Roma – Quegli utenti che si sono dedicati a pesanti operazioni di file sharing in questi mesi, e che stanno per essere denunciati formalmente dai discografici americani, stanno fremendo. I loro provider, costretti a consegnare i nomi, li stanno infatti informando delle iniziative legali nei loro confronti, con conseguenze che forse le major della RIAA non avevano previsto.
Stando a Eli Eilbott , uno degli avvocati che la Electronic Frontier Foundation sul sito dedicato consiglia di contattare, “sto ricevendo un sacco di telefonate”. La chiamata tipo è quella di genitori di giovani ragazzi, persino di 12 o di 13 anni, che hanno messo in condivisione cinque o sei CD nei sistemi peer-to-peer.
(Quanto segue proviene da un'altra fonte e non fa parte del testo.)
(* ===== verification/Prelude.v ===== *)
(** * Whirliscope: a verification development

    Whirliscope is a small x86-64 kernel with one root file system, a text
    console and user programs that run one at a time. This library models its C
    sources as executable definitions and proves what they guarantee. Every
    definition has the name of the C function or structure it translates, or
    the name of the loop or statement group of that function its comment gives.

    ** Conventions

    A w-bit unsigned integer is a [Z] with its wrap written out ([u8] ... [u64]);
    memory is a function from addresses to bytes ([mem]) with little-endian
    loads and stores, so that overlapping objects alias as they do in C; a C
    string argument is the list of its characters. A function that may stop the
    machine or run out of fuel returns [res]: [Ret], [Panic] (a failed
    assertion, a division trap) or [NoFuel]. State that C keeps in static
    variables is a record that is passed and returned. Hardware, the generated
    font, the placement of static tables and assembly stubs are parameters:
    classes ([PortDevice], [MsrDevice], [Font]) or section variables.

    ** Memory

    - Pmm.v: memory/pmm.c. Free pages are threaded through the direct map.
      [pmm_exclusive]: whatever owners do, a page is never given out twice.
    - Vmm.v, AddressSpace.v: memory/vmm.c over that memory. The tables form a
      tree of distinct frames ([pt_inv]); mapping and unmapping change the
      translation of exactly one page, and a new space has an empty user half
      and the kernel's upper half.
    - Pages.v: what heap.c and process.c rely on, the class [PageLaws], with
      the two files above as its instance.
    - Heap.v, HeapBlocks.v, HeapProofs.v: memory/heap.c, headers in memory. In
      every reachable state the blocks tile the heap and the consistency check
      of the kernel itself succeeds; kmalloc, kfree, krealloc and kcalloc meet
      the contract of separate blocks whose contents nobody else changes, and
      answer NULL only when no free block is large enough and the heap cannot
      grow. The theorems exclude requests so large that rounding them up wraps
      (heap.c:181, 113; [request_ok]): for those kmalloc can give out a block
      that is too small.
    - Libc.v: libc/string.c and libc/mem.c.

    ** Console and log

    - Klog.v: kernel/klog.c refines the sequence of all characters logged.
    - Stdio.v, StdioProofs.v: libc/stdio.c. Buffers are never overrun, the
      buffered stream writes exactly the formatted characters.
    - Framebuffer.v, Pixels.v, TextGrid.v, FramebufferProofs.v:
      framebuffer/framebuffer.c against an abstract grid of characters; no
      store leaves video memory, and the screen shows the grid.
    - Terminal.v, TerminalProofs.v: kernel/terminal.c and drivers/serial.c,
      below the console calls that Kernel.v records. The serial port is any
      UART that sends a byte given to it when it is not busy and is done after
      a bounded number of status reads (class [Uart]); of a byte written while
      it is busy nothing is known, so that the waiting of serial.c matters.

    ** Devices and start-up

    - Keyboard.v: drivers/keyboard.c is a decoder in front of a bounded queue.
    - Block.v, Ata.v, AtaProofs.v: the port accessors of io.h, drivers/block.c
      and drivers/ata.c, over an arbitrary device. The outputs of the driver
      decode as the sector writes asked for.
    - Disk.v, AtaDisk.v: what a disk promises to the code above block.c, the
      class [SectorDevices], and its implementation by ata.c over any hardware
      that follows the protocol of an ATA channel ([ata_react], [AtaDisks]):
      a transfer that reports success has moved the sectors asked for and no
      others, but for sectors whose write the disk reports as failed after the
      data, in a status that the driver does not look at
      ([ata_transfers_sectors]). So the driver implements [SectorDevices] for
      disks that report no such failure ([SoundWrites]).
      AtaReady.v: hardware that answers within the polling limits and reports
      no error before the data ([PromptDisks]) completes every transfer
      ([ReadySectors]).
    - Interrupts.v, InterruptProofs.v: gdt.c, idt.c, pic.c, arch.c and the port
      side of timer.c and keyboard.c; after start-up exactly the timer and the
      keyboard can interrupt, through their gates.
    - Boot.v, BootProofs.v: main.c, panic.c, the requests to the boot loader and
      the report of an exception. [kmain] composes all components in the order
      of the source, and does not start without a loader of its revision.

    ** Files

    - Fs.v: the interface of the file system that process.c and syscall.c use.
    - Ext2Image.v, Ext2.v, Ext2Ops.v: fs/ext2.c over the image as one byte
      array. Ext2Codec.v, Ext2Layout.v, Ext2Alloc.v, Ext2Proofs.v: inode round
      trip, the layout of a sound image, the allocator against the set of used
      blocks, reading of blocks. Ext2Dir.v: directories as lists of entries and
      paths as walks along them; a file read by its path. Ext2Sample.v: a small
      image for witnesses.
    - Ext2Own.v, Ext2Link.v, Ext2Free.v, Ext2Write.v, Ext2Files.v: every block in
      use has one owner, an inode and a slot ([owned]); taking a block, giving
      blocks back and writing into one keep that and change no other file. A
      path then names an inode with contents: [write_file_correct] and
      [truncate_file_correct] say what they do to the contents, and that names
      and other files stay.
    - Ext2Inodes.v, Ext2Names.v, Ext2Tree.v: the inode bitmap, the records of a
      directory block, and the tree that a sound image stands for ([tree],
      [tree_ok]): numbers of inodes to directories, which map names to numbers,
      and files, which are lists of bytes. [touched] says which inodes a step
      may have changed, and what follows for the tree.
    - Ext2Create.v, Ext2Mkdir.v, Ext2Unlink.v, Ext2Rmdir.v: the operations that
      change directories as operations on the tree, errors included. A removal
      gives back the inode and exactly the blocks that were its own
      ([given_back], [blocks_freed]).
    - Ext2History.v: the specification of all changing operations on trees
      ([op_effect], [op_result]) and the refinement: a sequence of operations
      run by ext2.c is a history of the specification ([ext2_refines_tree]).
      An operation may fail for want of room only where the image has none
      ([no_room]), or because the disk refuses the write-back. The sequence has
      to avoid what the code gets wrong ([ops_ok]): a removal of a file or
      directory that is there needs [removable_file] or [removable_dir] (the
      name is the only link of the inode, in no block of the directory does an
      unused record follow a used one, the root is not removed); without them
      the code damages the directory or another file (ext2.c:1268, 1235). And
      nothing is said of operations after a mkdir that has failed halfway
      (ext2.c:809).
    - FsCalls.v: the same from the trap of a program: its path and bytes are read
      from user memory, and the tree does the operation asked for; a read puts
      the bytes of the file into its memory.
    - Rootfs.v, RootfsProofs.v: fs/rootfs.c, against the interfaces of disks and
      pages. Mounting takes one block of the heap, which holds what the disk
      holds, or none; what is written back is what the next start mounts. The
      port accesses of a write-back are in AtaProofs.v. RootfsReady.v: a root
      file system on a disk that answers in time is mounted, and its
      write-backs succeed.
    - Ext2Remount.v, Restart.v: the bytes of an image are the whole file system;
      what was written back is the same tree after a restart.

    ** Processes and system calls

    - Elf.v: userspace/elf.c and address_space.c; a validated image lies inside
      its file and inside user memory.
    - Process.v, ProcessProofs.v: userspace/process.c; the address space of a
      loaded program reads as the image says, and sbrk moves the break.
    - Scheduler.v, SchedulerProofs.v: userspace/scheduler.c; the control state
      is a stack, and running a program is a procedure call.
    - Kernel.v, Syscall.v: userspace.c, console.c, syscall.c and the dispatcher
      of idt.c. UserMemProofs.v: copies from and to user memory, and the strings
      there. PathProofs.v:
      path resolution against a reference. SyscallProofs.v: registers across a
      system call, exit, and a call that reads memory it should not.
      SyscallTypes.v: the types of the records, kept by every trap and
      interrupt, and the policy of abi.h for results.
      ProgramStart.v: RUN_PATH from the path to the first instruction, over
      ext2, the heap, the validator, the loader and the scheduler.

    ** Programs

    - UserApi.v: the system calls as programs see them, a class; libc/user/
      stdlib.c and platform.c. UserSyscalls.v: libc/user/syscall.c.
      UserHeap.v: malloc and realloc of programs.
    - Shell.v, ShellProofs.v: userspace/app/app.c, over a console that is the
      text grid of TextGrid.v ([ConsoleApi]); the row of the cursor shows the
      prompt and the line being edited as long as they are shorter than a row.
      A longer line is broken by the console, and a backspace does not go back
      over the break. UserInput.v: a key event from the interrupt to the
      program. Hello.v: programs/hello/main.c.

    ** Fuel

    A loop whose length is bounded by its data recurses on that bound: the
    polling loops on their limits, string scans on the string. Heap walks take
    [heap_fuel], one more than the headers that fit the heap, and HeapProofs.v
    shows that no walk of a reachable heap uses it up; a directory block takes
    [scan_fuel], an entry is at least 8 bytes. Fuel that the caller chooses is
    shown to be enough where the code ends: a tab takes at most [TAB_WIDTH]
    turns or never ends ([framebuffer_tab_ends_iff]), [cat] one turn more than
    the bytes of the file, a string scan one more than its characters, a wait
    for the serial port one more than the port is ever busy ([uart_limit]).

    ** Not modelled

    Assembly (isr.S, start.S): the saved registers are the frames, and entering
    or leaving user mode is a [transfer]. The generated font and the scripts
    that generate it; the rest of limine.h, declarations of the boot loader that
    the kernel does not use; linker scripts; debug.c, which is empty. Interrupts inside the kernel are
    modelled at the point where it waits for them; elsewhere handlers run
    between the steps of a program. The image of the file system is a copy of
    the heap block or module it was mounted from: no other part of the kernel
    uses that memory. What a disk answers to a write-back during an operation
    is a function given to the mount.

    ** Plan

    Still to prove: that a failed [ext2_mkdir] leaves a sound tree (its inode is
    free again but still names a block, so ownership has to range over the
    inodes in use), and that the devices detection registers have the sizes of
    their disks: the answer to IDENTIFY is not in the protocol of AtaDisk.v. *)

From Stdlib Require Export ZArith Lia List Bool.
From stdpp Require Export base tactics list list_numbers gmap numbers option relations.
Genitori che sono ora naturalmente in attesa di conoscere il destino giudiziario proprio e dei pargoli dallo sharing facile.
“Questi ragazzini – ha affermato Eilbott a USA Today – non sapevano di fare qualcosa di illegale, oppure non avevano idea di cosa questo significasse. I genitori sono spaventati”. Eilbott ha anche raccomandato di non seguire il consiglio della RIAA, che nelle scorse ore tramite un portavoce ha affermato: “Se qualcuno vuole risolvere il problema può sempre contattare la RIAA”.
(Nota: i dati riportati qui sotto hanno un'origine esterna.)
(* ===== verification/StdioProofs.v ===== *)
(** * Formatted output: theorems

    The characters a format produces do not depend on the sink: [format_chars]
    is the sequence, and the buffer of [vsnprintf] and the stream of [vprintf]
    receive it. Numbers read back as the value printed. *)

From S2P Require Import Prelude Stdio.

(** ** The characters of a format *)

(** A sink that keeps everything. *)
#[export] Instance list_put : Sink (list Z) := fun ch _ l => l ++ [ch].

Definition empty_out : out (list Z) := mk_out [] 0.

(** The characters a format produces. *)
Definition format_chars (fmt : list Z) (args : list va_arg) : option (list Z) :=
  option_map o_ctx (vformat_loop (length fmt) empty_out fmt args).

(** The layout of a number: padding, sign, prefix, zeros, digits. *)
Definition number_chars (value : Z) (negative : bool) (base : Z) (uppercase : bool)
    (width precision : Z) (left zero : bool) (prefix : list Z) : list Z :=
  let digits := if (precision =? 0) && (value =? 0) then [] else format_unsigned value base uppercase in
  let zeroes := Z.max 0 (precision - Z.of_nat (length digits)) in
  let body := (if negative then [45] else []) ++ prefix in
  let spaces := Z.to_nat (width - (Z.of_nat (length body) + zeroes + Z.of_nat (length digits))) in
  (if negb left && negb zero then repeat 32 spaces else [])
  ++ body
  ++ (if negb left && zero && (precision <? 0) then repeat 48 spaces else [])
  ++ repeat 48 (Z.to_nat zeroes) ++ rev digits
  ++ (if left then repeat 32 spaces else []).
Un altro celebre legale della EFF, Fred von Lohmann , ha cercato di gettare acqua sul fuoco per i quasi mille utenti i cui dati sono stati richiesti fino a questo momento dalla RIAA. “Non è scontato – ha affermato – che tutti saranno denunciati”. Secondo von Lohmann la risposta migliore da dare a utenti e genitori, al momento, è di cercarsi un avvocato e attendere gli sviluppi. Il tutto è naturalmente complicato dal fatto che chi detiene ufficialmente un account può non essere la persona che con quell’accesso ad internet ha condiviso materiali protetti.
Non contenta, la RIAA ha annunciato che grazie alla facilità con cui gli IP si possono individuare su network molto frequentati, come quelli di Kazaa, le richieste di nomi da questo momento in poi saliranno ad almeno 300 alla settimana.
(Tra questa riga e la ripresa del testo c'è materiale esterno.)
Lemma putchar_inner_shown f m0 b c t ch :
  mode_ok f -> fm_cols f < 4294967296 -> shown f m0 b c t ->
  match text_put (fm_rows f) (fm_cols f) t ch with
  | Some t' => forall fuel, (4 <= fuel)%nat ->
      exists c', putchar_inner fuel c ch = Ret c' /\ shown f m0 b c' t'
  | None => forall fuel, putchar_inner fuel c ch = NoFuel
  end.
Proof.
  intros Hm Hlim Hsh. unfold text_put, putchar_inner. rewrite (sh_ready _ _ _ _ _ Hsh). cbn [negb].
  destruct (ch =? 9).
  - destruct (sh_text _ _ _ _ _ Hsh) as (_ & [Hr Hk] & _). pose proof (tab_stop_after (tx_col t)).
    rewrite next_tab_stop by (rewrite (sh_col _ _ _ _ _ Hsh); lia). rewrite (sh_col _ _ _ _ _ Hsh).
    destruct (Z.ltb_spec (tab_stop (tx_col t)) (fm_cols f)).
    + intros fuel Hf. apply tab_ends; auto; lia.
    + intros fuel. eapply tab_hangs; eassumption.
  - intros fuel _. eexists. split; [reflexivity|]. apply shown_plain; assumption.
Qed.

Lemma write_inner_shown f m0 b s : forall c t,
  mode_ok f -> fm_cols f < 4294967296 -> shown f m0 b c t ->
  match text_write (fm_rows f) (fm_cols f) t s with
  | Some t' => forall fuel, (4 <= fuel)%nat ->
      exists c', write_inner fuel c s = Ret c' /\ shown f m0 b c' t'
  | None => forall fuel, (4 <= fuel)%nat -> write_inner fuel c s = NoFuel
  end.
Proof.
  induction s as [|ch s IH]; intros c t Hm Hlim Hsh; cbn [text_write write_inner].
  - intros fuel _. exists c. split; [reflexivity | exact Hsh].
  - pose proof (putchar_inner_shown f m0 b c t ch Hm Hlim Hsh) as Hp.
    destruct (text_put (fm_rows f) (fm_cols f) t ch) as [t'|].
    + destruct (text_write (fm_rows f) (fm_cols f) t' s) as [t2|] eqn:E; intros fuel Hf;
        destruct (Hp fuel Hf) as (c' & -> & Hs'); pose proof (IH c' t' Hm Hlim Hs') as Hi; rewrite E in Hi;
        exact (Hi fuel Hf).
    + intros fuel _. rewrite Hp. reflexivity.
Qed.
(** ** Operations *)

Lemma make_color_range f r g b : 0 <= make_color f r g b < 4294967296.
Proof.
  assert (Hc : forall v n k, 0 <= color_component v n k < 2 ^ 32).
  { intros. unfold color_component. destruct (n =? 0); [lia|]. apply u32_range. }
  unfold make_color. change 4294967296 with (2 ^ 32). repeat apply lor_lt_pow2; try apply Hc; lia.
Qed.

Lemma clear_backing_spec c :
  mode_ok (co_mode c) ->
  exists cells, clear_backing c = with_cells c cells
    /\ forall row col, in_grid (co_mode c) row col -> cells row col = mk_cell 32 (co_fg c) (co_bg c).
Proof.
  intros Hm. pose proof (mo_cols _ Hm). pose proof (mo_rows _ Hm).
  unfold clear_backing. rewrite (mo_backing _ Hm). cbn [negb].
  apply (range_loop_ind
    (fun R c' => exists cells, c' = with_cells c cells
       /\ forall row col, in_grid (co_mode c) row col -> row < R -> cells row col = mk_cell 32 (co_fg c) (co_bg c))
    (fun x : ctl console console => exists cells, loop_state x = with_cells c cells
       /\ forall row col, in_grid (co_mode c) row col -> cells row col = mk_cell 32 (co_fg c) (co_bg c))); [lia| | |].
  - exists (co_cells c). split; [destruct c; reflexivity|]. unfold in_grid. lia.
  - intros R c' HR (cells & -> & Hcells). unfold clear_backing_row. cbn [co_mode with_cells].
    rewrite (mo_backing _ Hm). cbn [negb]. eexists. split; [reflexivity|].
    intros row col [Hrow Hcol] Hlt. cbn [co_cells co_fg co_bg with_cells]. rewrite clear_row_cells by lia.
    destruct (Z.eqb_spec row R); [reflexivity|]. apply Hcells; unfold in_grid; lia.
  - intros c' (cells & -> & Hcells). exists cells. split; [reflexivity|].
    intros row col Hg. apply Hcells; [exact Hg|]. unfold in_grid in Hg. lia.
Qed.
E se ci sono avvocati che stanno rilasciando dichiarazioni per offrirsi gratuitamente nella difesa degli utenti eventualmente denunciati da RIAA, altri problemi si profilano all’orizzonte per i discografici. Non tutte le università e i college, infatti, sono disponibili a cedere i nomi dei propri studenti così facilmente.
Due tra le massime istituzioni universitarie americane, il Massachussets Institute of Technology e il Boston College , hanno infatti provvisoriamente bloccato tutto dopo aver rilevato irregolarità nella richiesta formale dei nomi avanzata dalla RIAA e registrata in tribunale, irregolarità che a loro parere rendono possibile opporsi alla richiesta di consegna dei nomi.
In particolare, sarebbe troppo esiguo il tempo fornito per avvertire studenti e famiglie interessate, tempo che viene garantito da una legge nota come “Family Education Rights and Privacy Act” . Sia al MIT che al Boston College, i responsabili dichiarano di non voler in alcun modo evitare di fornire le informazioni ma semplicemente di non poterlo fare nel rispetto della legge.
Per ora la RIAA si è limitata ad affermare di essere “delusa dal fatto che queste università abbiano scelto di opporsi e negare a noi e ad altri detentori di diritto d’autore i diritti così chiaramente garantiti dal Congresso”. Va detto che ci sono altre università che hanno invece già annunciato che forniranno i nomi in pochi giorni.
Secondo gli osservatori, però, le iniziative di questi due istituti sono solo le prime con le quali la RIAA dovrà fare i conti. Sarebbero infatti diverse le normative di tutela che in molti ambienti, a partire proprio dalle università dove il file sharing ha conosciuto il suo massimo sviluppo, potrebbero rendere alle major la vita ben più difficile di quanto ipotizzato.